A clínica psicanalítica com crianças autistas mostra-se enigmática e


desafiadora. Expõe as dificuldades encontradas por aqueles que se aventuram
a esta empreitada na relação com crianças que possuem modos restritos e
distintos de se relacionarem. Nesta equação de difícil deciframento, os objetos
ganham um lugar preterido. Isto porque se revelam como caminhos possíveis
de tratamento e de inserção do outro em uma relação autossensual e
cristalizada, com poucas ou minuciosas aberturas.

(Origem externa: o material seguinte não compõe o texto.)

(* ===== verification/RunningProps.v ===== *)
(** The whole daemon: what it keeps beside its network, and what a start that
    is refused leaves. *)

From S2P Require Import Prelude Bytes Utf8 Cursor Canonical Path Identity Concrete Records Winners Roster Protocol.
From S2P Require Import Database State StateLaws StateProps RosterStore RosterProps Platform ToyFs Installer InstallLaws Sync SyncLaws.
From S2P Require Import SyncProps Session SessionLaws SessionProps Join Joining ToyJoin Network NetworkLoop NetworkHandle ApprovalLaws.
From S2P Require Import Scan WalkLaws ScanProps StoreNames Settings Keystore Setup SetupProps NetworkTasks TaskProps.
From S2P Require Import Control Daemon DaemonLaws DaemonStore DaemonProps SessionMoves Running.

Section laws.
Context `{Crypto, Unicode, EventJson, Platform, Iroh, JoinCodec, !AmbientFs, !GlobSet}.

(** ** The network *)

Section network.
Variable gone : list bytes.
Abbreviation w_moves := (w_moves gone).

Lemma m_append t event n : respects w_moves (nstate (append_log t event n)).
Proof. unfold nstate. apply respects_map_err. exact (m_op gone (OpAppendLog t event n) I I). Qed.
Lemma m_nread {A} (m : Db A) : reads m -> respects w_moves (nstate m).
Proof. intros Hm. unfold nstate. by apply respects_map_err, m_read. Qed.
Lemma m_now {E} : respects w_moves (now_ns (E := E)).
Proof. apply w_leaves, leaves_db_now. Qed.
Lemma m_health peer reachable t event n : respects w_moves (nstate (record_peer_health peer reachable t event n)).
Proof. unfold nstate. apply respects_map_err. exact (m_op gone (OpPeerHealth peer reachable t event n) I I). Qed.

Ltac net_step :=
  first [ apply m_append | apply m_now | apply m_health | apply m_nread, reads_chain | apply m_nread, reads_hint ].

Lemma m_attempt n peer : respects w_moves (record_attempt n peer).
Proof. unfold record_attempt. walk net_step. Qed.
Lemma m_target bare peer : respects w_moves (peer_target bare peer).
Proof. unfold peer_target. walk net_step. Qed.
Lemma m_record_result n peer outcome : respects w_moves (record_result n peer outcome).
Proof. unfold record_result. cbv zeta. walk net_step. Qed.

Lemma m_task_session side session connection recv send :
  respects w_moves (task_session side session connection recv send).
Proof.
  intros w r w'. unfold task_session. destruct (run_session_with_outcome _ _ _ _) as [x s] eqn:E. intros [= _ <-].
  by apply (session_moves gone connection side session _ _ _ E).
Qed.

Lemma m_outgoing permit bare dial session n peer : respects w_moves (run_outgoing permit bare dial session n peer).
Proof.
  unfold run_outgoing, dial_and_sync.
  walk ltac:(first [ apply m_attempt | apply m_target | apply m_task_session | net_step ]).
Qed.

(** Whatever the thread of the network does, no record is lost. *)
Lemma network_step_moves w w' : network_step w w' -> w_moves w w'.
Proof.
  intros [local interval commands t1 t2 st v r v' E | n selected st v r v' E | permit bare dial session n peer v r v' E
         | session accepted joins v result joins' v' E].
  - revert E. unfold loop_turn. destruct (NetworkLoop.stopping _); [by intros [= _ <-]|].
    match goal with |- ?m v = _ -> _ => assert (respects w_moves m) as Hm; [|by apply Hm] end.
    unfold start_round, active_peers. walk net_step.
  - revert E. unfold loop_select. destruct selected as [| [result|] |]; [by intros [= _ <-] | | by intros [= _ <-]..].
    match goal with |- ?m v = _ -> _ => assert (respects w_moves m) as Hm; [|by apply Hm] end.
    walk ltac:(apply m_record_result).
  - by apply m_outgoing in E.
  - revert E. unfold run_incoming. destruct accepted as [a|]; [|by intros [= _ _ <-]]. cbv zeta.
    case_bool_decide; [destruct (accept_join a joins v); by intros [= _ _ <-]|].
    case_bool_decide; [|by intros [= _ _ <-]].
    destruct (task_session _ _ _ _ _ v) as [x v1] eqn:E. intros [= _ _ <-]. by apply m_task_session in E.
Qed.

Lemma network_moves w w' : rtc network_step w w' -> w_moves w w'.
Proof. induction 1 as [w|w w1 w2 Hs _ IH]; [done | etransitivity; [by apply network_step_moves | done]]. Qed.
End network.
(** ** Starting *)

Section starting.
Variable gone : list bytes.
Abbreviation w_moves := (w_moves gone).

Lemma m_acquire data_dir opened locked : respects w_moves (acquire data_dir opened locked).
Proof. unfold acquire. walk ltac:(apply w_leaves, leaves_db_fs). Qed.

Lemma m_attach_default home n name relative :
  utf8_valid name = true -> respects w_moves (attach_default home n name relative).
Proof.
  intros Hu. unfold attach_default, setup_io, setup_state. cbv zeta.
  walk ltac:(first [ apply w_leaves, leaves_db_fs | apply m_now | apply m_read, reads_collection
    | by apply w_db_moves, db_add_collection | exact (m_op gone (OpAppendLog _ _ _) I I) ]).
Qed.

Lemma m_attach_defaults home n defaults :
  Forall (fun d => utf8_valid d.1 = true) defaults -> respects w_moves (attach_defaults home n defaults).
Proof.
  induction 1 as [|[name relative] defaults Hu _ IH]; cbn [attach_defaults]; [walk fail|].
  walk ltac:(first [ by apply m_attach_default | apply IH ]).
Qed.

Lemma m_setup paths env config identity group : respects w_moves (setup paths env config identity group).
Proof.
  unfold setup, attach_default_collections, setup_io, setup_state. cbv zeta.
  walk ltac:(first [ apply w_leaves, leaves_db_fs | apply m_read, reads_chain
    | apply m_attach_defaults; by repeat constructor
    | apply w_db_moves, db_quiet; [apply off_insert_revision | unfold insert_roster_revision, insert_roster_revision_row; names] ]).
Qed.

Lemma m_prepare_daemon paths env config l walk_fuel read_rounds :
  respects w_moves (prepare paths env config l walk_fuel read_rounds).
Proof.
  unfold prepare. walk ltac:(first [ apply m_acquire | apply m_setup | apply w_leaves, leaves_db_fs ]).
Qed.
End starting.

(** A start that the lock refuses leaves the store as it is. *)
Lemma refused_start paths env config l walk_fuel read_rounds watch now turns shutdown w :
  (la_lock l).2 <> TryLocked ->
  exists e, run paths env config l walk_fuel read_rounds watch now turns shutdown w = ([], Err e) /\
    same_db w (prepare paths env config l walk_fuel read_rounds w).2.
Proof.
  intros Hl. unfold run, started.
  assert (exists e w', prepare paths env config l walk_fuel read_rounds w = (Err e, w') /\ same_db w w') as (e & w' & -> & Hs);
    [|by exists e].
  unfold prepare, ibind at 1. destruct (imap_err DLock _ w) as [x w'] eqn:E.
  assert (same_db w w') as Hs.
  { assert (respects same_db (imap_err DLock (acquire (data_dir paths) (la_lock l).1 (la_lock l).2))) as Hm
      by (unfold acquire; walk ltac:(apply leaves_db_fs)). by apply (Hm _ _ _ E). }
  destruct x as [[]|e]; [|by exists e, w']. exfalso. apply (proj1 (imap_err_Ok _ _ _ _ _)) in E. unfold acquire in E.
  apply ibind_Ok in E as (? & ? & _ & E). apply ibind_Ok in E as (? & ? & _ & E). injection E as E _.
  by destruct ((la_lock l).2).
Qed.

(** ** The whole daemon *)

Section whole.
Context `{!WalkLaws}.

Lemma started_moves gone paths env config l walk_fuel read_rounds watch now w d :
  started paths env config l walk_fuel read_rounds watch now w = Ok d -> supersedes gone (w_db w) (db_of_daemon d).
Proof.
  unfold started. destruct (prepare _ _ _ _ _ _ w) as [prepared w1] eqn:Ep. apply (m_prepare_daemon gone) in Ep.
  intros E. apply rbind_Ok in E as ([identity scanner] & -> & E). apply rbind_Ok in E as (d1 & Ed & E).
  apply rbind_Ok in E as (h & _ & E). injection E as <-. etransitivity; [exact Ep|].
  change (db_of_daemon (set_service (set_handle h (ds_service d1)) d1)) with (db_of_daemon d1).
  unfold daemon_start in Ed. destruct (srbind _ _ _) as [[watched|e] s] eqn:Es; [|done]. injection Ed as <-.
  refine (daemon_bind gone _ _ (moves_log _ _ _) (fun _ => _) _ _ _ Es).
  apply daemon_bind; [apply moves_scan_all | intros; apply moves_build_watchers].
Qed.

Lemma stop_moves gone n shutdown d written d' :
  daemon_stop n shutdown d = (written, Ok d') -> supersedes gone (db_of_daemon d) (db_of_daemon d').
Proof.
  unfold daemon_stop. intros [= _ E]. apply rbind_Ok in E as (u & _ & E).
  destruct (daemon_log DaemonStopped n (ds_service d)) as [[v|e] s] eqn:El; [|done]. injection E as <-.
  by apply (moves_log gone _ _ _ _ _ El).
Qed.

Definition detached_in_turns (turns : list Turn) : list bytes := concat (map (fun t => detached_in (tu_visits t)) turns).

Lemma run_moves n shutdown turns d written d' :
  Forall (fun t => Forall visit_ok (tu_visits t)) turns -> turns_follow turns d ->
  daemon_run n shutdown turns d = (written, Ok d') ->
  supersedes (detached_in_turns turns) (db_of_daemon d) (db_of_daemon d').
Proof.
  revert d written. induction turns as [|t turns IH]; intros d written Hv Hf; cbn [daemon_run].
  { destruct (negb (ds_running d)); [apply stop_moves | by intros [= _ <-]]. }
  destruct (negb (ds_running d)); [apply stop_moves|].
  apply Forall_cons in Hv as [Ht Hv]. destruct Hf as [Hn Hf].
  destruct (daemon_turn t d) as [w1 [d1|e]] eqn:Et; [|done].
  destruct (daemon_run n shutdown turns d1) as [w2 r] eqn:Er. intros [= _ ->].
  apply turn_moves in Et; [|done]. apply (network_moves (detached_in_turns (t :: turns))) in Hn.
  etransitivity; [exact Hn|].
  etransitivity; [eapply supersedes_more; [|exact Et]|eapply supersedes_more; [|by apply (IH d1 w2)]];
    intros x Hx; unfold detached_in_turns; cbn; apply elem_of_app; auto.
Qed.

(** C16: The daemon as a whole loses no record.  From the lock to the end, with a
    setup, a first scan and any number of turns, and with the thread of the
    network at work between them, whichever devices connect, whatever they
    send and however their sessions end: a good store ends as a good store,
    every collection that no request detached is still attached, and each of its
    paths still has the record it had at the start or one that wins against it. *)
Theorem run_keeps_records paths env config l walk_fuel read_rounds watch now turns shutdown w d written d' :
  store_ok (w_db w) -> Forall (fun t => Forall visit_ok (tu_visits t)) turns ->
  started paths env config l walk_fuel read_rounds watch now w = Ok d -> turns_follow turns d ->
  run paths env config l walk_fuel read_rounds watch now turns shutdown w = (written, Ok d') ->
  store_ok (db_of_daemon d') /\ keeps_all (detached_in_turns turns) (w_db w) (db_of_daemon d').
Proof.
  intros Hok Hv Es Hf E. unfold run in E. rewrite Es in E.
  apply (transitivity (started_moves (detached_in_turns turns) _ _ _ _ _ _ _ _ _ _ Es) (run_moves _ _ _ _ _ _ Hv Hf E) Hok).
Qed.
End whole.
End laws.

(** ** An example *)

Section examples.
#[local] Existing Instance toy_crypto.
#[local] Existing Instance plain_unicode.
#[local] Existing Instance terse_json.
#[local] Existing Instance toy_platform.
#[local] Existing Instance toy_iroh.
#[local] Existing Instance toy_join.
#[local] Existing Instance toy_ambient.
#[local] Existing Instance toy_walk_laws.

(** Patterns without wildcards. *)
#[local] Instance literal_globs : GlobSet := {|
  Glob := bytes;
  glob_new := Some;
  globset_build globs := Some (fun path => bool_decide (path ∈ globs));
|}.

(** A daemon starts on a store with one record, scans the files there, dials a
    device that cannot be reached, and is told to stop. *)
Definition toy_launch : Launch :=
  mkLaunch (Ok tt, TryLocked) (Ok laptop) (Ok (mkGroupId (array_repeat 32 "009"%byte))) (Ok laptop) (Ok tt)
    false false (Ok tt) (Ok tt) (Ok tt) (Ok tt) (Ok (mkHandle [] true JIdle (Some None))).
Definition toy_started : result DaemonState DaemonError :=
  Running.started (for_linux_home home_env (lit "/home")) home_env config_default toy_launch 10 10 (fun _ => true) 0 scan_world.
Definition unreached (w : World) : World :=
  (run_outgoing true (fun peer => Ok peer) (fun _ => DialTimeout) alice_config 10 device_a w).2.
Definition last_turn (d : DaemonState) : Turn := calm_turn (unreached (sv_world (ds_service d))) [visit 3 Shutdown].
Definition toy_run (d : DaemonState) :=
  run (for_linux_home home_env (lit "/home")) home_env config_default toy_launch 10 10 (fun _ => true) 0 [last_turn d] (Ok tt) scan_world.

Lemma toy_started_ok :
  exists d, toy_started = Ok d /\
    match (toy_run d).2 with Ok d' => size (winners (db_of_daemon d')) | Err _ => 0%nat end = 13%nat.
Proof.
  assert (match toy_started with
          | Ok d => match (toy_run d).2 with Ok d' => size (winners (db_of_daemon d')) | Err _ => 0%nat end
          | Err _ => 0%nat
          end = 13%nat) as E by (vm_compute; reflexivity).
  destruct toy_started as [d|e]; [exact (ex_intro _ d (conj eq_refl E)) | discriminate E].
Qed.

Lemma run_keeps_records_witness :
  exists d d', (toy_run d).2 = Ok d' /\ store_ok (db_of_daemon d') /\
    size (winners (w_db scan_world)) = 1%nat /\ size (winners (db_of_daemon d')) = 13%nat /\
    keeps_all [] (w_db scan_world) (db_of_daemon d').
Proof.
  destruct toy_started_ok as (d & Ed & Hsize). destruct (toy_run d).2 as [d'|e] eqn:E; [|discriminate Hsize].
  exists d, d'. split; [exact E|].
  assert (toy_run d = ((toy_run d).1, Ok d')) as Er by (rewrite <-E; by destruct (toy_run d)).
  assert (rtc network_step (sv_world (ds_service d)) (unreached (sv_world (ds_service d)))) as Hn.
  { apply rtc_once. eapply net_outgoing. apply surjective_pairing. }
  assert (turns_follow [last_turn d] d) as Hf by (split; [exact Hn | by destruct (daemon_turn _ _).2]).
  destruct (run_keeps_records (for_linux_home home_env (lit "/home")) home_env config_default toy_launch 10 10 (fun _ => true) 0
    [last_turn d] (Ok tt) scan_world d (toy_run d).1 d' scan_world_ok
    (Forall_cons_2 _ (last_turn d) [] (Forall_cons_2 _ (visit 3 Shutdown) [] I (Forall_nil_2 _)) (Forall_nil_2 _)) Ed Hf Er) as [Hok Hw].
  split; [exact Hok|]. split; [vm_compute; reflexivity|]. split; [exact Hsize | exact Hw].
Defined.
End examples.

Por outro lado, pode expor o que há de singular na experiência


humana, evidenciado que a chegada ao mundo dos seres falantes, não ocorre
de forma pretensamente natural. Exige que, antes, um outro, na função de
cuidador, trace o percurso rumo à linguagem. Desta maneira, a partir de uma
leitura do singular, é possível favorecer que crianças com dificuldades
relacionais, possam passar a gozar também de modos de gozo
compartilhados.

A relação com os objetos concretos, como enunciado por Freud com o


jogo do Fort-Da, faz parte do desenvolvimento de qualquer sujeito e também os
autistas devem exercer livremente essa atividade. As técnicas de tratamento
que privilegiam apenas as aquisições cognitivas ou utilizam os objetos como
formas de recompensa impedem o desenvolvimento de uma dimensão
essencial da subjetividade. Não se pode também descartar que, nestes casos,
o brincar e as funções da relação ganham propriedades peculiares, além de
demonstrar estratégias foras do habitual, criadas pelo sujeito autista, no
contato com o outro. Um exemplo disto, é o duplo, que assume uma função
muito importante e particular para ao sujeito, na sua vivência da experiência
humana.

Por ora, é importante sublinhar que cabe ao clínico encontrar uma


maneira de brincar com a criança, servindo-se de seus objetos e fazendo uso
de objetos de mediação. A psicanálise mostra que brincar não é apenas “coisa
de criança”, mas pode ter uma função muito importante para o fantasiar. O
prazer partilhado é o que nos incita ao laço social.